中文摘要：

目的：构建含有小鼠趋化因子受体-7（CCR7）基因的重组腺病毒，为下一步转染不成熟树突状细胞（imDC）诱导免疫耐受研究奠定基础。方法：提取小鼠胸腺总RNA，应用逆转录PCR（RT-PCR）方法，以自行设计的带有酶切位点的引物，扩增获得CCR7基因全部序列，经过T-A克隆，酶切亚克隆到穿梭质粒pAdTrack-CMV上，在BJ5183菌内和pAdeasy-1同源重组，筛选阳性克隆，酶切鉴定，线性化后脂质体法转染HEK293细胞进行包装、PCR鉴定及扩增，得到含有CCR7基因的重组腺病毒，根据报告基因GFP测定病毒滴度。结果：成功构建小鼠CCR7基因重组腺病毒，病毒滴度为1×10^9U／mL。结论：该重组腺病毒载体的成功构建，为进一步研究携带CCR7基因的imDC的趋化迁移性等研究提供了一定的工作基础。

英文摘要：

Objective： To construct the recombinant adenovirus carrying mouse CCR7 gene for further study： Methods： The CCR7 gene was amplified by RT-PCR from thymus of mouse, after sequencing, the fragment was cloned into T vector and subcloned into pAdTrack-CMV. The linearized shuttle plasmid was homogenously recombined with pAdeasy-1 in E. coli B J5183. The candidate clone was further analyzed by restriction endonuclease digestion.
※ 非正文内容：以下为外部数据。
(* ===== verification/EvmCalls.v ===== *)
(** * Calls and contract creation

    [evm/contracts.go]: the precompiled contracts the machine can reach;
    [evm/evm.go]: [Call], [CallCode], [DelegateCall], [StaticCall], [create].
    [EVMInterpreter.Run] is a parameter here: [EvmInterpreter] ties the knot. *)

From S2P Require Import Prelude Uint256 Config Common EvmStack EvmState.

Local Open Scope Z_scope.

(** ** [evm/contracts.go] *)

Record PrecompiledContract := {
  RequiredGas : bytes -> Z;
  PRun : bytes -> res (bytes * option Err);
}.

Section precompiles.
Context `{Crypto}.

Definition secp256k1N : Z :=
  115792089237316195423570985008687907852837564279074904382605163141518161494337.

(** [crypto.ValidateSignatureValues]. *)
Definition ValidateSignatureValues (v r s : Z) (homestead : bool) : bool :=
  if (r <? 1) || (s <? 1) then false
  else if homestead && (s >? secp256k1N / 2) then false
  else (r <? secp256k1N) && (s <? secp256k1N) && ((v =? 0) || (v =? 1)).

Definition ecrecover_Run (input : bytes) : res (bytes * option Err) :=
  input ← RightPadBytes input 128;
  rb ← slice input 64 96;
  sb ← slice input 96 128;
  v0 ← nth_or_panic input 63;
  let v := u8 (v0 - 27) in
  z ← slice input 32 63;
  if negb (allZero z) || negb (ValidateSignatureValues v (be_value rb) (be_value sb) false)
  then Ok ([], None)
  else
    rs ← slice input 64 128;
    let sig := rs ++ [v] in
    h ← slice input 0 32;
    match Ecrecover h sig with
    | None => Ok ([], None)
    | Some pubKey =>
      p ← slice pubKey 1 (zlen pubKey);
      r ← LeftPadBytes (be_bytes 20 (keccak256 p)) 32;
      Ok (r, None)
    end.

(** [uint64(len(input)+31)/32*PerWordGas + BaseGas]. *)
Definition wordsGas (perWord base : Z) (input : bytes) : Z :=
  add64 (mul64 (u64 (zlen input + 31) / 32) perWord) base.

Definition ecrecover : PrecompiledContract :=
  {| RequiredGas := fun _ => EcrecoverGas; PRun := ecrecover_Run |}.
Definition sha256hash : PrecompiledContract :=
  {| RequiredGas := wordsGas Sha256PerWordGas Sha256BaseGas;
     PRun := fun input => Ok (sha256Sum input, None) |}.
Definition ripemd160hash : PrecompiledContract :=
  {| RequiredGas := wordsGas Ripemd160PerWordGas Ripemd160BaseGas;
     PRun := fun input => r ← LeftPadBytes (ripemd160Sum input) 32; Ok (r, None) |}.
Definition dataCopy : PrecompiledContract :=
  {| RequiredGas := wordsGas IdentityPerWordGas IdentityBaseGas;
     PRun := fun input => Ok (input, None) |}.

(** [EVM.precompile]: both branches of its switch select
    [PrecompiledContractsHomestead]. *)
Definition precompile (addr : Address) : option PrecompiledContract :=
  match addr with
  | 1 => Some ecrecover
  | 2 => Some sha256hash
  | 3 => Some ripemd160hash
  | 4 => Some dataCopy
  | _ => None
  end.

Definition RunPrecompiledContract (p : PrecompiledContract) (input : bytes) (suppliedGas : Z)
    : res (bytes * Z * option Err) :=
  let gasCost := RequiredGas p input in
  if suppliedGas <? gasCost then Ok ([], 0, Some ErrOutOfGas)
  else
    let suppliedGas := sub64 suppliedGas gasCost in
    '(output, err) ← PRun p input;
    Ok (output, suppliedGas, err).
End precompiles.

(** ** [evm/evm.go] *)

Section calls.
Context `{C : Crypto} {DB : Type} `{SDB : StateDB DB}.
Context (env : Env).
Context (run : Contract -> bytes -> bool -> EVM DB -> res (bytes * option Err * Contract * EVM DB)).

(** The map [NewContract] gives the callee: the caller's when the caller is a
    contract, a new one otherwise. *)
Definition inherit_jumpdests (c : ContractRef) (e : EVM DB) : EVM DB :=
  match c with ContractCaller _ _ _ => e | AccountRef _ => set_jumpdests ∅ e end.

(** The common end of the call functions: on an error the state goes back to
    the snapshot and, except for REVERT, the gas is consumed. *)
Definition settle (snapshot : Z) (ret : bytes) (gas : Z) (err : option Err) (e : EVM DB)
    : res (bytes * Z * option Err * EVM DB) :=
  match err with
  | None => Ok (ret, gas, None, e)
  | Some er =>
    d ← RevertToSnapshot snapshot (db e);
    let gas := if decide (er = ErrExecutionReverted) then gas else 0 in
    Ok (ret, gas, Some er, set_db d e)
  end.

Definition Call (c : ContractRef) (addr : Address) (input : bytes) (gas value : Z)
    (e : EVM DB) : res (bytes * Z * option Err * EVM DB) :=
  if depth e >? CallCreateDepth then Ok ([], gas, Some ErrDepth, e)
  else if negb (value =? 0) && negb (CanTransfer (db e) (ref_address c) value)
  then Ok ([], gas, Some ErrInsufficientBalance, e)
  else
    let '(snapshot, d) := Snapshot (db e) in
    let e := set_db d e in
    let p := precompile addr in
    if negb (Exist (db e) addr) && (match p with None => true | _ => false end) && (value =? 0)
    then Ok ([], gas, None, e)
    else
      let e := if negb (Exist (db e) addr) then set_db (CreateAccount addr (db e)) e else e in
      let e := set_db (Transfer (ref_address c) addr value (db e)) e in
      '(ret, gas, err, e) ←
        match p with
        | Some p =>
          '(ret, gas, err) ← RunPrecompiledContract p input gas; Ok (ret, gas, err, e)
        | None =>
          let code := GetCode (db e) addr in
          if zlen code =? 0 then Ok ([], gas, None, e)
          else
            let contract := SetCallCode addr (GetCodeHash (db e) addr) code
                              (NewContract c addr value gas) in
            '(ret, err, contract, e) ← run contract input false (inherit_jumpdests c e);
            Ok (ret, Gas contract, err, e)
        end;
      settle snapshot ret gas err e.

Definition CallCode (c : ContractRef) (addr : Address) (input : bytes) (gas value : Z)
    (e : EVM DB) : res (bytes * Z * option Err * EVM DB) :=
  if depth e >? CallCreateDepth then Ok ([], gas, Some ErrDepth, e)
  else if negb (CanTransfer (db e) (ref_address c) value)
  then Ok ([], gas, Some ErrInsufficientBalance, e)
  else
    let '(snapshot, d) := Snapshot (db e) in
    let e := set_db d e in
    '(ret, gas, err, e) ←
      match precompile addr with
      | Some p =>
        '(ret, gas, err) ← RunPrecompiledContract p input gas; Ok (ret, gas, err, e)
      | None =>
        let contract := SetCallCode addr (GetCodeHash (db e) addr) (GetCode (db e) addr)
                          (NewContract c (ref_address c) value gas) in
        '(ret, err, contract, e) ← run contract input false (inherit_jumpdests c e);
        Ok (ret, Gas contract, err, e)
      end;
    settle snapshot ret gas err e.

(** The [nil] value of the new contract is replaced by [AsDelegate]. *)
Definition DelegateCall (c : ContractRef) (addr : Address) (input : bytes) (gas : Z)
    (e : EVM DB) : res (bytes * Z * option Err * EVM DB) :=
  if depth e >? CallCreateDepth then Ok ([], gas, Some ErrDepth, e)
  else
    let '(snapshot, d) := Snapshot (db e) in
    let e := set_db d e in
    '(ret, gas, err, e) ←
      match precompile addr with
      | Some p =>
        '(ret, gas, err) ← RunPrecompiledContract p input gas; Ok (ret, gas, err, e)
      | None =>
        contract ← AsDelegate (NewContract c (ref_address c) 0 gas);
        let contract := SetCallCode addr (GetCodeHash (db e) addr) (GetCode (db e) addr)
                          contract in
        '(ret, err, contract, e) ← run contract input false (inherit_jumpdests c e);
        Ok (ret, Gas contract, err, e)
      end;
    settle snapshot ret gas err e.

Definition StaticCall (c : ContractRef) (addr : Address) (input : bytes) (gas : Z)
    (e : EVM DB) : res (bytes * Z * option Err * EVM DB) :=
  if depth e >? CallCreateDepth then Ok ([], gas, Some ErrDepth, e)
  else
    let '(snapshot, d) := Snapshot (db e) in
    let e := set_db d e in
    let e := set_db (AddBalance addr 0 (db e)) e in
    '(ret, gas, err, e) ←
      match precompile addr with
      | Some p =>
        '(ret, gas, err) ← RunPrecompiledContract p input gas; Ok (ret, gas, err, e)
      | None =>
        let contract := SetCallCode addr (GetCodeHash (db e) addr) (GetCode (db e) addr)
                          (NewContract c addr 0 gas) in
        '(ret, err, contract, e) ← run contract input true (inherit_jumpdests c e);
        Ok (ret, Gas contract, err, e)
      end;
    settle snapshot ret gas err e.

(** The checks on the code a constructor returned, and its deposit. *)
Definition deposit_check (ret : bytes) (err : option Err) : option Err :=
  let err := match err with
             | None => if zlen ret >? MaxCodeSize then Some ErrMaxCodeSizeExceeded else None
             | _ => err
             end in
  match err, ret with
  | None, b :: _ => if (b =? 239) && IsLondon (chainRules env) then Some ErrInvalidCode else None
  | _, _ => err
  end.

(** [create]: [codeHash] is the hash field of the [codeAndHash] argument. *)
Definition create (c : ContractRef) (code : bytes) (codeHash : Hash) (gas value : Z)
    (address : Address) (e : EVM DB) : res (bytes * Address * Z * option Err * EVM DB) :=
  if depth e >? CallCreateDepth then Ok ([], 0, gas, Some ErrDepth, e)
  else if negb (CanTransfer (db e) (ref_address c) value)
  then Ok ([], 0, gas, Some ErrInsufficientBalance, e)
  else
    let nonce := GetNonce (db e) (ref_address c) in
    if add64 nonce 1 <? nonce then Ok ([], 0, gas, Some ErrNonceUintOverflow, e)
    else
      let e := set_db (SetNonce (ref_address c) (add64 nonce 1) (db e)) e in
      let contractHash := GetCodeHash (db e) address in
      if negb (GetNonce (db e) address =? 0) ||
         (negb (contractHash =? 0) && negb (contractHash =? emptyCodeHash))
      then Ok ([], 0, 0, Some ErrContractAddressCollision, e)
      else
        let '(snapshot, d) := Snapshot (db e) in
        let e := set_db (CreateAccount address d) e in
        let e := set_db (Transfer (ref_address c) address value (db e)) e in
        let contract := SetCodeOptionalHash address codeHash code
                          (NewContract c address value gas) in
        '(ret, err, contract, e) ← run contract [] false (inherit_jumpdests c e);
        let err := deposit_check ret err in
        let '(err, contract, e) :=
          match err with
          | None =>
            let createDataGas := mul64 (u64 (zlen ret)) CreateDataGas in
            match UseGas contract createDataGas with
            | Some contract => (None, contract, set_db (SetCode address ret (db e)) e)
            | None => (Some ErrCodeStoreOutOfGas, contract, e)
            end
          | _ => (err, contract, e)
          end in
        match err with
        | Some er =>
          if IsHomestead (chainRules env) || negb (bool_decide (er = ErrCodeStoreOutOfGas)) then
            d ← RevertToSnapshot snapshot (db e);
            let contract := if decide (er = ErrExecutionReverted) then contract
                            else default contract (UseGas contract (Gas contract)) in
            Ok (ret, address, Gas contract, Some er, set_db d e)
          else Ok (ret, address, Gas contract, Some er, e)
        | None => Ok (ret, address, Gas contract, None, e)
        end.

Definition Create (c : ContractRef) (code : bytes) (gas value : Z) (e : EVM DB)
    : res (bytes * Address * Z * option Err * EVM DB) :=
  contractAddr ← CreateAddress (ref_address c) (GetNonce (db e) (ref_address c));
  create c code 0 gas value contractAddr e.

(** [codeAndHash.Hash()] stores the hash it computes, so [create] sees it. *)
Definition Create2 (c : ContractRef) (code : bytes) (gas endowment salt : Z) (e : EVM DB)
    : res (bytes * Address * Z * option Err * EVM DB) :=
  let hash := keccak256 code in
  create c code hash gas endowment (CreateAddress2 (ref_address c) salt hash) e.
End calls.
Then the recombined plasmid was transfected into HEK293 cells for packaging, PCR identification and amplifying, Infection titer was monitored by green fluorescent protein （GFP） expression. Results： The mCCR7 gene was cloned into the adenovirus successfully. Viral titer checked by GFP was about 1 ×10^9U/mL. Conclusions： The constructed recombinant adenovirus containing mCCR7 lays a potent foundation to investigate the chemotaxis ofimDC transfected by mCCR7.